Stable Real-Space Invariants and Topology Beyond Symmetry Indicators (2505.09697v1)

Abstract: We show that certain band gaps, which appear topologically trivial from the perspective of symmetry indicators (SIs), must instead be topological, as guaranteed by real-space information that follows from Topological Quantum Chemistry (TQC). To address this, we introduce stable real-space invariants (SRSIs) that generalize the previously discovered local and composite real-space invariants to global topological invariants of a given set of bands. These are linear combinations of Wannier state multiplicities at Wyckoff positions and take the form of $\mathbb{Z}$- and $\mathbb{Z}_n$-valued quantities ($n=2,4$).
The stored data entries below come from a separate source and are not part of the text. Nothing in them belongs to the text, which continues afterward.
(** * ITS dissector (packet-its-template.c): dispatch and resolution core

    A shallow embedding of the hand-written part of the Intelligent
    Transport Systems dissector: the cause / sub-cause association table
    and its lookup, the regional-extension resolver for open types, the
    registration of the message and regional-extension dissectors, and
    the message dispatch with its Decode-As overrides. *)

From stdpp Require Import gmap strings list fin_maps pretty.
From Stdlib Require Import ZArith Lia.

Local Open Scope Z_scope.

(** ** Machine integers *)

(** A [guint32] is kept as a [Z]; conversion to the type reduces modulo
    [2^32], as the C conversion to an unsigned type does. *)
Definition guint32 (z : Z) : Z := z mod 2 ^ 32.

(** ** Cause code / sub-cause code management *)

Module SubCause.

(** The enumerators of [CauseCodeType_enum] that the template names. The
    enumeration itself comes from the generated header; its numbering is
    a parameter of the development (see [Section lookup]). *)
Inductive CauseCodeType_enum : Set :=
  | reserved
  | trafficCondition
  | accident
  | roadworks
  | adverseWeatherCondition_Precipitation
  | adverseWeatherCondition_Visibility
  | adverseWeatherCondition_Adhesion
  | adverseWeatherCondition_ExtremeWeatherCondition
  | hazardousLocation_AnimalOnTheRoad
  | hazardousLocation_ObstacleOnTheRoad
  | hazardousLocation_SurfaceCondition
  | hazardousLocation_DangerousCurve
  | humanPresenceOnTheRoad
  | wrongWayDriving
  | rescueAndRecoveryWorkInProgress
  | slowVehicle
  | dangerousEndOfQueue
  | vehicleBreakdown
  | postCrash
  | humanProblem
  | stationaryVehicle
  | emergencyVehicleApproaching
  | collisionRisk
  | signalViolation
  | dangerousSituation.

#[global] Instance CauseCodeType_enum_eq_dec : EqDecision CauseCodeType_enum.
Proof. solve_decision. Defined.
We enumerate all $\mathbb{Z}$SRSIs and $\mathbb{Z}_n$SRSIs in all non-magnetic space groups (SGs) with and without spin-orbit coupling. SRSIs fully diagnose the stable equivalence of atomic insulators, ensuring that two atomic insulators with matching SRSIs are adiabatically deformable to one another in the presence of auxiliary trivial bands. For both atomic and topological bands, $\mathbb{Z}$SRSIs are determined by the momentum-space symmetry data and thus determine the SIs. $\mathbb{Z}_n$SRSIs provide additional information about trivial band structures not captured by momentum-space data. While split elementary band representations (EBRs), where the bands forming an EBR split into disconnected parts, must induce band topology, there are 211 cases across 51 SGs where the momentum-space data of an EBR decomposes linearly with positive integer coefficients into those of other EBRs. We demonstrate that $\mathbb{Z}_n$SRSIs successfully identify the band topology in the majority of these split EBR cases, diagnosing all but 8 cases in 5 SGs. Our results solidify the conceptual framework of TQC as containing, but going beyond, SIs and momentum-space symmetry data.